Luke 22:44 And being in agony, He prayed more earnestly. Then His sweat became like great drops of blood falling down to the ground.
Certainly Jesus suffered tremendous stress at Gethsemane, as He thought about the cross and what it would involve. This was so severe a weight of woe, more than whole worlds could bear that blood leaked into His perspiration. (Interestingly John Bunyan linked that to the blood applied to Aaron’s right ear, thumb and big toe when he and his sons were consecrated as priests Lev 8:23.)
Sometimes our prayers a sort of intellectual exercise that we go through, but He prayed earnestly with vehement cries and tears. It is His intensity that comes over so clearly. He was fully aware of all that was to happen and its horror gripped Him. He who knew no sin [was about] to be [made] sin for us 2Cor 5:21. We are used to sin and have been as long as we can remember. So we can’t imagine what it was like for the Holy one of God, with His holy, unspotted character to contemplate taking our filthiness upon Himself. And, as if the sin itself was not bad enough, it would also break His eternal fellowship with the Father causing a feeling of utter loneliness and rejection.
Now from the sixth hour until the ninth hour there was darkness over all the land. 46 And about the ninth hour Jesus cried out with a loud voice, saying, “Eli, Eli, lama sabachthani?” that is, “My God, My God, why have You forsaken Me?” Mt 27:45
It was from these horrors, not the mere physical suffering, that He recoiled. Have you ever thought that He allowed the seed of the tree to which He would be nailed to germinate and grow and that He watered it with rain and kept it from gales, woodworm and termites so that it was ready to serve its purpose? The same is true of the iron for the nails, the soldiers who nailed Him to it, and so on.
Yet He could have stopped His trial or execution at any moment by calling for more than twelve legions of angels Mt 26:53. One angel killed every firstborn in the land of Egypt in one night, so what might thousands of angels have done in defence of the King of Kings and Lord of Lords? But, as Jesus went on to say 54 How then could the Scriptures be fulfilled, that it must happen thus?
39 And those who passed by blasphemed Him, wagging their heads 40 and saying, "You who destroy the temple and build it in three days, save Yourself! If You are the Son of God, come down from the cross." 41 Likewise the chief priests also, mocking with the scribes and elders, said, 42 "He saved others; Himself He cannot save.
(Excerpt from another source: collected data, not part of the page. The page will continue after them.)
Definition provider (id : nat) (capabilities : Z) : Provider World :=
    IFileSystemProvider.mk World id (fun _ => capabilities)
      stat readdir mkdir delete rename copy readFile writeFile
      open close read write watch.

Definition file (u : URI) (content : string) (mtime : Z) : URI * Node :=
    (u, FileNode (String.list_byte_of_string content) mtime).

Definition dir (u : URI) (mtime : Z) : URI * Node := (u, DirNode mtime).

Definition uri (scheme path : string) : URI := mkURI scheme "" path.

  (* a service with the given providers and no activation listeners *)
Definition service (providers : list (string * Provider World))
             (nodes : list (URI * Node)) : FileService World :=
    mkFileService (mkWorld nodes [] 1000 []) (list_to_map providers) (fun _ r => r) [].
End MemFS.

(** ** Fixtures: two providers over the in-memory file system *)
Module Fixture.
Import MemFS FileSystemProviderCapabilities.

  (* unbuffered, case sensitive *)
Definition mem : Provider World :=
    MemFS.provider 1 (Z.lor FileReadWrite PathCaseSensitive).
  (* positional, case sensitive *)
Definition disk : Provider World :=
    MemFS.provider 2 (Z.lor FileOpenReadWriteClose PathCaseSensitive).
  (* a provider that can only stream its files *)
Definition streamed : Provider World :=
    MemFS.provider 3 (Z.lor FileReadStream PathCaseSensitive).

Definition providers : list (string * Provider World) :=
    [("mem", mem); ("disk", disk); ("stream", streamed)].

  (* mem:///a/b.txt holds "hello", written at time 2000 *)
Definition st0 : FileService World :=
    service providers
            [dir (uri "mem" "/") 0; dir (uri "disk" "/") 0; dir (uri "stream" "/") 0;
             dir (uri "mem" "/a") 2000;
             file (uri "mem" "/a/b.txt") "hello" 2000;
             file (uri "stream" "/s.txt") "stream" 7].

Definition a_dir : URI := uri "mem" "/a".
Definition b_txt : URI := uri "mem" "/a/b.txt".
Definition text (s : string) : bytes := String.list_byte_of_string s.

(* mem:///r has the folders one, with the single folder only and the
   file f in it, and two, with the file g *)
Definition tree : FileService World :=
  service providers
          [dir (uri "mem" "/") 0; dir (uri "mem" "/r") 0;
           dir (uri "mem" "/r/one") 0; dir (uri "mem" "/r/one/only") 0;
           file (uri "mem" "/r/one/only/f") "x" 1;
           dir (uri "mem" "/r/two") 0; file (uri "mem" "/r/two/g") "y" 1].

Definition resolveOptions (resolveTo : option (list URI))
           (resolveSingleChildDescendants : option bool) : IResolveFileOptions.t :=
  IResolveFileOptions.mk resolveTo resolveSingleChildDescendants None.

(* what a run returned, if it returned *)
Definition returned {A} (r : option (outcome A * FileService World)) : option A :=
  match r with Some (Return a, _) => Some a | _ => None end.

Definition childrenNames (stat : IFileStat.t) : option (list string) :=
  fmap (M := list) IFileStat.name <$> IFileStat.children stat.


Definition readOptions (position length : option Z) : IReadFileOptions.t :=
    IReadFileOptions.mk position length None None None.
End Fixture.

(** ** The watcher multiplexer

    [activeWatchers] maps a watch key to a watcher object [{ disposable,
    count }]; the closures that [doWatch] returns hold a reference to
    the object, so the objects live in a heap and the map and the
    closures hold addresses.  The subscriptions that [provider.watch]
    returns are numbered in the order of the calls that returned one.

    [toDisposable(fn)] of the missing [vs/base/common/lifecycle] is the
    plain wrapper: each call of [dispose()] runs [fn].  [watch] and
    [doWatch] have no guard of their own against a second call.

    [doWatch] is asynchronous: it awaits [withProvider], so its body
    runs in a turn after [watch] has returned the handle, on the
    registry and the providers as they are then, and it rejects when
    [withProvider] or [provider.watch] throws.  The callback that
    forwards its disposable to the handle runs in a later turn again.
    Between two turns the rest of the service goes on. *)
Module Watchers.

Record Watcher := mkWatcher { disposable : nat; count : Z }.

(* where the doWatch of a watch call is: not run yet, rejected,
   returned the closure over the watcher at [watcher] for [key], or
   past the callback of watch *)
Inductive Stage :=
| Started
| Rejected
| Resolved (watcher : nat) (key : string)
| Settled.

Record Handle := mkHandle {
  (* the arguments of watch *)
  resource : URI;
  options : IWatchOptions.t;
  stage : Stage;
  (* let watchDisposed = false *)
  watchDisposed : bool;
  (* let watchDisposable: None is the initial toDisposable(() =>
     watchDisposed = true), Some the closure that doWatch returned *)
  watchDisposable : option (nat * string);
  (* bookkeeping, not a variable of the code: how often dispose() of
     the handle has been called *)
  disposeCalls : nat
}.

Section WithResources.
Context {W : Type} `{Resources}.

Record State := mkState {
  (* the registry and the providers *)
  service : FileService W;
  watchers : list Watcher;
  (* private activeWatchers = new Map<string, { disposable, count }>() *)
  activeWatchers : gmap string nat;
  handles : list Handle;
  (* the calls of provider.watch that returned, each with the key it
     was made for: the i-th returned the disposable i *)
  watchCalls : list (string * (URI * IWatchOptions.t));
  (* the calls of dispose() on the disposables of the provider *)
  disposed : list nat
}.

Definition init (service : FileService W) : State := mkState service [] ∅ [] [] [].

Definition toMapKey (capabilities : Z) (resource : URI) : string :=
  let isPathCaseSensitive :=
      hasCapabilityBit capabilities FileSystemProviderCapabilities.PathCaseSensitive in
  if isPathCaseSensitive then toString resource else toLowerCase (toString resource).

(* Array.prototype.join() *)
Definition join (items : list string) : string :=
  match items with
  | [] => ""
  | item :: items => foldl (fun joined item => joined +:+ "," +:+ item) item items
  end.

Definition toWatchKey (capabilities : Z) (resource : URI) (options : IWatchOptions.t)
  : string :=
  join [toMapKey capabilities resource;
        (if IWatchOptions.recursive options then "true" else "false");
        join (IWatchOptions.excludes options)].

Definition setService (service : FileService W) (st : State) : State :=
  mkState service (watchers st) (activeWatchers st) (handles st) (watchCalls st)
          (disposed st).

Definition setWatchers (ws : list Watcher) (st : State) : State :=
  mkState (service st) ws (activeWatchers st) (handles st) (watchCalls st) (disposed st).

Definition setHandle (i : nat) (h : Handle) (st : State) : State :=
  mkState (service st) (watchers st) (activeWatchers st) (<[i := h]> (handles st))
          (watchCalls st) (disposed st).

Definition setStage (s : Stage) (h : Handle) : Handle :=
  mkHandle (resource h) (options h) s (watchDisposed h) (watchDisposable h)
           (disposeCalls h).

(* the closure that doWatch returns, for the watcher at [a] and [key] *)
Definition unref (a : nat) (key : string) (st : State) : State :=
  match watchers st !! a with
  | Some watcher =>
    (* Unref *)
    let watcher := mkWatcher (disposable watcher) (count watcher - 1) in
    let st := setWatchers (<[a := watcher]> (watchers st)) st in
    (* Dispose only when last user is reached *)
    if count watcher =? 0 then
      mkState (service st) (watchers st) (delete key (activeWatchers st)) (handles st)
              (watchCalls st) (disposed st ++ [disposable watcher])
    else st
  | None => st
  end.

(* watcher.count += 1 *)
Definition increment (a : nat) (st : State) : State :=
  setWatchers (alter (fun w => mkWatcher (disposable w) (count w + 1)) a (watchers st)) st.

(* async doWatch(resource, options): the closure it resolves with, or
   the error it rejects with, and the new state *)
Definition doWatch (resource : URI) (options : IWatchOptions.t) (st : State)
  : option (outcome (nat * string) * State) :=
  match withProvider resource (service st) with
  | Some (Return provider, service') =>
    let st := setService service' st in
    let key := toWatchKey (IFileSystemProvider.capabilities provider (world service'))
                          resource options in
    (* Only start watching if we are the first for the given key *)
    match activeWatchers st !! key with
    | Some a =>
      (* Increment usage counter *)
      Some (Return (a, key), increment a st)
    | None =>
      match IFileSystemProvider.watch provider resource options (world service') with
      | (Return _, w) =>
        let a := List.length (watchers st) in
        let st :=
            mkState (withWorld w service')
                    (watchers st ++ [mkWatcher (List.length (watchCalls st)) 0])
                    (<[key := a]> (activeWatchers st)) (handles st)
                    (watchCalls st ++ [(key, (resource, options))]) (disposed st) in
        (* Increment usage counter *)
        Some (Return (a, key), increment a st)
      | (Throw error, w) => Some (Throw error, setService (withWorld w service') st)
      end
    end
  | Some (Throw error, service') => Some (Throw error, setService service' st)
  | None => None
  end.

(* watch(resource, options): the handle is the number of the call *)
Definition watch (resource : URI) (options : IWatchOptions.t) (st : State) : State :=
  mkState (service st) (watchers st) (activeWatchers st)
          (handles st ++ [mkHandle resource options Started false None 0])
          (watchCalls st) (disposed st).

(* the turn in which the doWatch of handle [i] runs *)
Definition runDoWatch (i : nat) (st : State) : State :=
  match handles st !! i with
  | Some h =>
    match stage h with
    | Started =>
      match doWatch (resource h) (options h) st with
      | Some (Return (a, key), st) => setHandle i (setStage (Resolved a key) h) st
      | Some (Throw error, st) => setHandle i (setStage Rejected h) st
      | None => st
      end
    | _ => st
    end
  | None => st
  end.

(* the turn of the callback disposable => { if (watchDisposed) ... };
   the callback of a rejection only logs the error *)
Definition runThen (i : nat) (st : State) : State :=
  match handles st !! i with
  | Some h =>
    match stage h with
    | Resolved a key =>
      if watchDisposed h then
        (* dispose(disposable) *)
        unref a key (setHandle i (setStage Settled h) st)
      else
        (* watchDisposable = disposable *)
        setHandle i (mkHandle (resource h) (options h) Settled
                              (watchDisposed h) (Some (a, key)) (disposeCalls h)) st
    | _ => st
    end
  | None => st
  end.

(* dispose() of the handle that watch returned: dispose(watchDisposable) *)
Definition disposeHandle (i : nat) (st : State) : State :=
  match handles st !! i with
  | Some h =>
    match watchDisposable h with
    | None =>
      setHandle i (mkHandle (resource h) (options h) (stage h)
                            true None (S (disposeCalls h))) st
    | Some (a, key) =>
      unref a key
            (setHandle i (mkHandle (resource h) (options h) (stage h)
                                   (watchDisposed h) (watchDisposable h)
                                   (S (disposeCalls h))) st)
    end
  | None => st
  end.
If He is the King of Israel, let Him now come down from the cross, and we will believe Him. 43 "He trusted in God; let Him deliver Him now if He will have Him; for He said, ‘I am the Son of God.’" Mt 27
I wonder if they were deliberately quoting from Psalm 22? 6 But I am a worm, and no man; a reproach of men, and despised of the people. 7 All they that see me laugh me to scorn: they shoot out the lip, they shake the head, saying, 8 He trusted on the LORD that he would deliver him: let him deliver him, seeing he delighted in him. What restraint He showed!
Remember, when you can’t sleep or function because of your anxieties, that Jesus understands. The reasons for our anxieties may be quite different, but He has faced far worse and calls upon us to cast all our care upon Him, for He cares for us – 1Pe 5:7
And tears
The gospels don’t say that he wept in the garden of Gethsemane, but it is not surprising to find that he did, for Jesus wept at the grave of Lazarus, Jn 11:35, and over Jerusalem, Lk 19:41. In the emotional turmoil that caused Him to, literally, sweat blood there is every probability that there were also tears. Truly He was A Man of sorrows and acquainted with grief Isa 53:3.
This reminds me that that there is nothing dishonourable in tears, and that we, men in particular, should not be ashamed to weep either – although I draw the line at breaking into tears because of a broken a fingernail! What is much sadder than excessive tears is a hard heart that is unmoved by sin or the problems that others face. Our heart must be hard indeed if tears never come when we reflect on Christ’s suffering and death for us.